"Daddy, I'm bored...."
"OK, then let's have a war game."
Unlike her father, my 6-year-old daughter is not so good at keeping herself occupied unless she is drawing or doing some sort of craft. We've been having a lot of rain the last two days, so my daughter and I were stuck inside. She is out of school and her after school program is closed for the week before they reopen after Memorial Day. Today, we played store and colored pictures, but after awhile, there was nothing else to do, and I refused to play Barbies! Why not introduce my daughter to wonderful world of wargaming? This was actually our second game. We had a test game last week that pitted my
Khurasan Miniatures non-Alien aliens against Khurasan's new Ursid Bearmen. I will have pictures of them up sometime soon. For this game, she wanted to be people (i.e. humans). I had some various yogurt contains and packing inserts that looked good as buildings; those made up Yogurt Town. I made up some super-simple rules. Everything is based on D6.

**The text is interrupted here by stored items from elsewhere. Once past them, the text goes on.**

Lemma hold_middle_settled (ins : list loop_in) (m : machine) :
  att_settled m ->
  Forall (fun i => read_buttons i = 2) ins ->
  spaced (u32MillisLast (glob m)) ins ->
  att_settled (run m ins) /\
  u8Att (glob (run m ins)) = Z.max (u8Att (glob m) - Z.of_nat (length ins)) 0 /\
  Z.of_nat (length (eelog (run m ins))) =
    Z.of_nat (length (eelog m)) + Z.min (Z.of_nat (length ins)) (u8Att (glob m)).
Proof.
  revert m. induction ins as [|i ins IH]; intros m Hs Hb Hsp.
  - pose proof Hs as (Hr & _). cbn [run fold_left length]. repeat split; try apply Hs; lia.
  - apply Forall_cons in Hb. destruct Hb as [Bi Hb]. destruct Hsp as [W Hsp].
    pose proof (middle_step m i Hs W Bi) as F. apply att_fields_inv in F.
    destruct F as (F1 & _ & F3 & _ & F5).
    assert (Hs' : att_settled (step m i)) by now apply step_effect.
    rewrite <- F3 in Hsp. destruct (IH (step m i) Hs' Hb Hsp) as (S & A & L).
    rewrite run_cons. split; [exact S|]. pose proof Hs as (Hr & _).
    rewrite A, L, F1, F5. cbn [length].
    destruct (0 <? u8Att (glob m)) eqn:E;
      [apply Z.ltb_lt in E | apply Z.ltb_ge in E]; cbn [length]; lia.
Qed.

(** Holding the middle pushbutton: after [n] accepted passes with the
    middle pushbutton alone, the attenuation is the larger of the old value
    minus [n] and 0, it is what the EEPROM holds, and the EEPROM was
    written min(n, old) times. *)
Theorem hold_middle (ee : Z) (b : boot_in) (before ins : list loop_in) :
  0 <= ee <= 255 ->
  let m := power_up ee b before in
  Forall (fun i => read_buttons i = 2) ins ->
  spaced (u32MillisLast (glob m)) ins ->
  u8Att (glob (run m ins)) = Z.max (u8Att (glob m) - Z.of_nat (length ins)) 0 /\
  EEPROM0 (run m ins) = u8Att (glob (run m ins)) /\
  writes_between m (run m ins)
    = Z.to_nat (Z.min (Z.of_nat (length ins)) (u8Att (glob m))).
Proof.
  intros Hee m Hb Hsp.
  assert (Hs : att_settled m) by (apply power_up_settled; lia).
  destruct (hold_middle_settled ins m Hs Hb Hsp) as (S & A & L).
  split; [exact A|]. split; [apply S|].
  unfold writes_between. destruct Hs as (Hr & _). lia.
Qed.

Turn Sequence:Roll for initiative. High rolls wins.
Order is: move first, shoot second, melee third.
Movement:Humans: 2"
Aliens: 4"
+1D6 if figure is declared to be running, but figure cannot shoot.

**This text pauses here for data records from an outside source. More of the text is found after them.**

(** * The x/feemarket keeper: state access over a key-value store, with
      pooled fast paths.

    A shallow embedding of [x/feemarket/keeper/keeper.go] and of the message
    pool of the [types] package, followed by the properties of the keeper
    that its specification states. *)

From Stdlib Require Import ZArith Ascii String Lia.
From stdpp Require Import base option list gmap strings.

Local Open Scope string_scope.
Local Open Scope list_scope.
Local Open Scope Z_scope.

(** ** Go values *)

(** A Go [[]byte] that is not nil, and a Go [string], are both sequences of
    octets; the conversions [string(bz)] and [[]byte(s)] keep the contents.
    A byte slice that may be nil is an [option bytes]. *)
Abbreviation bytes := string (only parsing).

(** [int64(x)]: the two's complement reading of the low 64 bits. *)
Definition int64 (x : Z) : Z := (x + 2^63) mod 2^64 - 2^63.

(** [uint64(x)]. *)
Definition uint64 (x : Z) : Z := x mod 2^64.

Definition is_int64 (x : Z) : Prop := - 2^63 <= x < 2^63.

(** ** [strconv]: the two library calls of the enabled-height accessors,
    at base 10 and bit size 64. *)
Module strconv.

Inductive ErrKind : Set := ErrSyntax | ErrRange.

(** [*strconv.NumError]. *)
Record NumError : Set := mkNumError { Func : string; Num : string; Err : ErrKind }.

Definition syntaxError (fn str : string) : NumError := mkNumError fn str ErrSyntax.
Definition rangeError (fn str : string) : NumError := mkNumError fn str ErrRange.

Definition fnParseUint : string := "ParseUint".
Definition fnParseInt : string := "ParseInt".

Definition maxUint64 : Z := 2^64 - 1.

Definition byte (c : ascii) : Z := Z.of_N (N_of_ascii c).

(** [lower(c) = c | ('x' - 'X')]. *)
Definition lower (c : Z) : Z := Z.lor c 32.

(** The [switch] of [ParseUint] that reads one character as a digit value;
    [None] is its [default] branch. With base 10 the underscore case is
    off, so ['_'] falls through to the other cases. *)
Definition digitval (c : Z) : option Z :=
  if (48 <=? c) && (c <=? 57) then Some (c - 48)
  else if (97 <=? lower c) && (lower c <=? 122) then Some (lower c - 97 + 10)
  else None.

(** [cutoff = maxUint64/10 + 1], the least number whose tenfold overflows. *)
Definition cutoffU : Z := maxUint64 / 10 + 1.

(** [maxVal = 1<<64 - 1]. *)
Definition maxVal : Z := 2^64 - 1.

(** The loop of [ParseUint] over the bytes of [s], with the accumulator
    [n]; [s0] is the whole input, kept for the error value. *)
Fixpoint ParseUint_loop (s0 s : string) (n : Z) : Z * option NumError :=
  match s with
  | EmptyString => (n, None)
  | String c s' =>
      match digitval (byte c) with
      | None => (0, Some (syntaxError fnParseUint s0))
      | Some d =>
          if d >=? 10 then (0, Some (syntaxError fnParseUint s0))
          else if n >=? cutoffU then (maxVal, Some (rangeError fnParseUint s0))
          else
            let n10 := n * 10 in
            let n1 := uint64 (n10 + d) in
            if (n1 <? n10) || (n1 >? maxVal)
            then (maxVal, Some (rangeError fnParseUint s0))
            else ParseUint_loop s0 s' n1
      end
  end.

(** [strconv.ParseUint(s, 10, 64)]. *)
Definition ParseUint (s : string) : Z * option NumError :=
  match s with
  | EmptyString => (0, Some (syntaxError fnParseUint s))
  | _ => ParseUint_loop s s 0
  end.

(** [cutoff = 1 << 63] of [ParseInt]. *)
Definition cutoffI : Z := 2^63.

(** [strconv.ParseInt(s, 10, 64)]. *)
Definition ParseInt (s : string) : Z * option NumError :=
  match s with
  | EmptyString => (0, Some (syntaxError fnParseInt s))
  | String c0 rest =>
      let s0 := s in
      let '(neg, s1) :=
        if byte c0 =? 43 then (false, rest)
        else if byte c0 =? 45 then (true, rest)
        else (false, s) in
      let '(un, err) := ParseUint s1 in
      match err with
      | Some (mkNumError _ _ ErrSyntax) => (0, Some (syntaxError fnParseInt s0))
      | _ =>
          if negb neg && (un >=? cutoffI)
          then (cutoffI - 1, Some (rangeError fnParseInt s0))
          else if neg && (un >? cutoffI)
          then (- cutoffI, Some (rangeError fnParseInt s0))
          else
            let n := int64 un in
            (if neg then int64 (- n) else n, None)
      end
  end.

(** The character of a decimal digit: an entry of [digits], and a half of
    an entry of [smallsString]. *)
Definition digit (d : Z) : ascii := ascii_of_N (Z.to_N (48 + d)).

(** [small(i)] for [0 <= i < 100]. *)
Definition small (i : Z) : string :=
  if i <? 10 then String (digit i) ""
  else String (digit (i / 10)) (String (digit (i mod 10)) "").

(** The base-10 loop of [formatBits], two digits per round: [us] is what
    is left to print and [a] the part of the buffer already filled. Ten
    rounds exhaust any 64-bit value. *)
Fixpoint formatBits_loop (rounds : nat) (us : Z) (a : string) : Z * string :=
  match rounds with
  | O => (us, a)
  | S rounds' =>
      if us >=? 100 then
        let two := us mod 100 in
        formatBits_loop rounds' (us / 100)
          (String (digit (two / 10)) (String (digit (two mod 10)) a))
      else (us, a)
  end.

(** [formatBits(nil, u, 10, neg, false)]. *)
Definition formatBits (u : Z) (neg : bool) : string :=
  let u := if neg then uint64 (- u) else u in
  let '(us, a) := formatBits_loop 10 u "" in
  let a := String (digit (us mod 10)) a in
  let a := if us >=? 10 then String (digit (us / 10)) a else a in
  if neg then String "-" a else a.

(** [strconv.FormatInt(i, 10)]. *)
Definition FormatInt (i : Z) : string :=
  if (0 <=? i) && (i <? 100) then small i
  else formatBits (uint64 i) (i <? 0).

End strconv.

(** ** Decimal integers, as the specification reads them

    The specification's side of the enabled-height format: a decimal
    integer is an optional sign followed by at least one decimal digit, and
    a height is one that fits 64 bits. *)

(** The place of a character in a string, counted from [i]. *)
Fixpoint index_from (c : ascii) (s : string) (i : Z) : option Z :=
  match s with
  | EmptyString => None
  | String x s' => if Ascii.eqb c x then Some i else index_from c s' (i + 1)
  end.

(** The value of a decimal digit. *)
Definition digit_of (c : ascii) : option Z := index_from c "0123456789" 0.

(** The number a string of digits denotes after the digits [acc]. *)
Fixpoint digits_value (s : string) (acc : Z) : option Z :=
  match s with
  | EmptyString => Some acc
  | String c s' => d ← digit_of c; digits_value s' (acc * 10 + d)
  end.

(** Digits only, and at least one. *)
Definition unsigned_decimal (s : string) : option Z :=
  match s with
  | EmptyString => None
  | _ => digits_value s 0
  end.

Definition decimal_integer (s : string) : option Z :=
  match s with
  | String "+" r => unsigned_decimal r
  | String "-" r => Z.opp <$> unsigned_decimal r
  | _ => unsigned_decimal s
  end.

Definition decimal_int64 (s : string) : option Z :=
  v ← decimal_integer s;
  if (- 2^63 <=? v) && (v <? 2^63) then Some v else None.

(** [s] is a string of digits that denotes [u], leading zeros allowed. *)
Definition denotes (s : string) (u : Z) : Prop :=
  0 <= u /\
  forall n, digits_value s n = Some (n * 10 ^ Z.of_nat (String.length s) + u).

(** ** The types the keeper stores and passes around *)

(** [sdkmath.LegacyDec]: a pointer to a big integer that holds the decimal
    scaled by [10^18]; the zero value of the struct has a nil pointer. *)
Record LegacyDec : Set := mkLegacyDec { dec_int : option Z }.

Definition LegacyDec_zero_value : LegacyDec := mkLegacyDec None.
Definition LegacyZeroDec : LegacyDec := mkLegacyDec (Some 0).
Definition LegacyOneDec : LegacyDec := mkLegacyDec (Some (10 ^ 18)).

(** [sdk.DecCoin]. *)
Record DecCoin : Set := mkDecCoin { Denom : string; Amount : LegacyDec }.

(** [sdk.DecCoin{}]. *)
Definition DecCoin_zero_value : DecCoin := mkDecCoin "" LegacyDec_zero_value.

(** [types.Params], with the fields the keeper names. *)
Record Params : Set := mkParams {
  Alpha : LegacyDec;
  Beta : LegacyDec;
  Gamma : LegacyDec;
  Delta : LegacyDec;
  MinBaseGasPrice : LegacyDec;
  MinLearningRate : LegacyDec;
  MaxLearningRate : LegacyDec
}.

(** [types.State], with the fields the keeper names. [Window] is a
    [[]uint64]; a nil slice and an empty one are both [[]]. *)
Record State : Set := mkState {
  BaseGasPrice : LegacyDec;
  LearningRate : LegacyDec;
  Window : list Z
}.

(** [types.Params{}] and [types.State{}]. *)
Definition Params_zero_value : Params :=
  mkParams LegacyDec_zero_value LegacyDec_zero_value LegacyDec_zero_value
           LegacyDec_zero_value LegacyDec_zero_value LegacyDec_zero_value
           LegacyDec_zero_value.

Definition State_zero_value : State :=
  mkState LegacyDec_zero_value LegacyDec_zero_value [].

(** Go [error] values that reach the keeper's callers. *)
Inductive error : Set :=
| ErrResolverNotSet
| ErrNum (e : strconv.NumError)
| ErrOther (msg : string).

(** The two returns of a Go function: it returns, or it panics. *)
Inductive Outcome (A : Type) : Type :=
| Returned (a : A)
| Panicked (msg : string).
Arguments Returned {A} a.
Arguments Panicked {A} msg.

(** One field read off the wire by the generated decoder. *)
Inductive StateField : Set :=
| State_BaseGasPrice (d : LegacyDec)
| State_LearningRate (d : LegacyDec)
| State_Window (vs : list Z).

Inductive ParamsField : Set :=
| Params_Alpha (d : LegacyDec)
| Params_Beta (d : LegacyDec)
| Params_Gamma (d : LegacyDec)
| Params_Delta (d : LegacyDec)
| Params_MinBaseGasPrice (d : LegacyDec)
| Params_MinLearningRate (d : LegacyDec)
| Params_MaxLearningRate (d : LegacyDec).

(** What the keeper calls and the sources do not contain: the SDK's address
    check, the store keys and the wire format of the [types] package. The
    keeper is verified for every choice of them.
    - [AccAddressFromBech32] returns the address or an error;
    - [Marshal] returns the encoding or an error;
    - a scan reads a byte slice (nil when [None]) as the sequence of fields
      it holds, up to the first malformed one, and the error met there. *)
Class Externals : Type := {
  BinaryCodec : Type;
  AccountKeeper : Type;
  AccAddressFromBech32 : string -> bytes + error;
  KeyEnabledHeight : bytes;
  KeyParams : bytes;
  KeyState : bytes;
  State_Marshal : State -> bytes + error;
  State_scan : option bytes -> list StateField * option error;
  Params_Marshal : Params -> bytes + error;
  Params_scan : option bytes -> list ParamsField * option error
}.

(** *** Decoding in place *)

(** Modelled from the spec: the step of the generated [State.Unmarshal] for
    one field (the generated code is not among the sources). A decimal
    replaces the receiver's; window entries are appended to the receiver's
    window. *)
Definition State_set (m : State) (f : StateField) : State :=
  match f with
  | State_BaseGasPrice d => mkState d (LearningRate m) (Window m)
  | State_LearningRate d => mkState (BaseGasPrice m) d (Window m)
  | State_Window vs => mkState (BaseGasPrice m) (LearningRate m) (Window m ++ vs)
  end.

(** Modelled from the spec: the step of the generated [Params.Unmarshal] for
    one field (the generated code is not among the sources): the decimal
    replaces the receiver's. *)
Definition Params_set (m : Params) (f : ParamsField) : Params :=
  match f with
  | Params_Alpha d =>
      mkParams d (Beta m) (Gamma m) (Delta m)
               (MinBaseGasPrice m) (MinLearningRate m) (MaxLearningRate m)
  | Params_Beta d =>
      mkParams (Alpha m) d (Gamma m) (Delta m)
               (MinBaseGasPrice m) (MinLearningRate m) (MaxLearningRate m)
  | Params_Gamma d =>
      mkParams (Alpha m) (Beta m) d (Delta m)
               (MinBaseGasPrice m) (MinLearningRate m) (MaxLearningRate m)
  | Params_Delta d =>
      mkParams (Alpha m) (Beta m) (Gamma m) d
               (MinBaseGasPrice m) (MinLearningRate m) (MaxLearningRate m)
  | Params_MinBaseGasPrice d =>
      mkParams (Alpha m) (Beta m) (Gamma m) (Delta m)
               d (MinLearningRate m) (MaxLearningRate m)
  | Params_MinLearningRate d =>
      mkParams (Alpha m) (Beta m) (Gamma m) (Delta m)
               (MinBaseGasPrice m) d (MaxLearningRate m)
  | Params_MaxLearningRate d =>
      mkParams (Alpha m) (Beta m) (Gamma m) (Delta m)
               (MinBaseGasPrice m) (MinLearningRate m) d
  end.

(** The window entries a field carries. *)
Definition window_of (f : StateField) : option (list Z) :=
  match f with State_Window vs => Some vs | _ => None end.

Section Codec.
Context {E : Externals}.

(** Modelled from the spec: the generated [State.Unmarshal] of the [types]
    package is not among the sources. It decodes into the receiver without
    clearing it first: a decimal field found in the bytes replaces the
    receiver's, the window entries found are appended to the receiver's
    window (which is why a recycled receiver has its window reset by the
    caller), and what was decoded before a malformed field stays in the
    receiver when the error is returned. The result is the receiver after
    the call and the error. *)
Definition State_Unmarshal (m : State) (bz : option bytes) : State * option error :=
  let '(fs, err) := State_scan bz in (fold_left State_set fs m, err).

(** Modelled from the spec: the generated [Params.Unmarshal] of the [types]
    package is not among the sources. It decodes into the receiver without
    clearing it first; every field of [Params] is a decimal, replaced when
    found in the bytes. *)
Definition Params_Unmarshal (m : Params) (bz : option bytes) : Params * option error :=
  let '(fs, err) := Params_scan bz in (fold_left Params_set fs m, err).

CombatShooting:Range for rifles and pistols: 6"
Range for RPG: 10"
Range for hand grenades: 3"
To hit
All hits are automatic kills
Pistols: 6 kills
Rifles: 5 or 6 kills
RPG and grenades: blast radius of 2"; 5 or 6 kills.
Melee:
Figures must be in contact to melee.
Each player rolls one die, higher wins.
In Bears vs. Aliens, it was a straight roll. In this game, the Aliens got a +1 to the die roll.
Morale:
None. You keep fighting until the last organism is standing.
The BattleThe sides:
Humans:
The Mayor of Yogurt Town. Armed with a pistol
Lady Goo-Goo. Armed with a pistol and a lot of moxie.
Yogurt Town Militia
9 troopers. 8 with rifles, 1 RPG. None are armed with grenades.
Note: RPG gets three shots. After that the RPG-gunner has a rifle.
Aliens:
10, no weapons, just nasty dispositions.
Yogurt Town. The human forces set up.
The Yogurt Town armory
The aliens emerge from the ruins at the edge of the city.
The alien hoard rushes down the street...and to their doom!
An alien tries to sneak around behind a building, only to be stopped by a militia member.
Leading by example: the mayor, along with a trooper moves up to fight the aliens.
Lady Goo-Goo takes down some aliens.
"NOBODY MESSES WITH MY TOWN!" Yells the Mayor as he dispatches the last alien.
It was more of slaughter than a battle. The poor aliens didn't have a chance to close on the humans. My daughter managed a lot of good rolls on her shooting AND was cleaver enough to move her troops back several times to avoid hand-to-hand combat. Despite the loss, it was a good time and hopefully got my daughter more interested in gaming.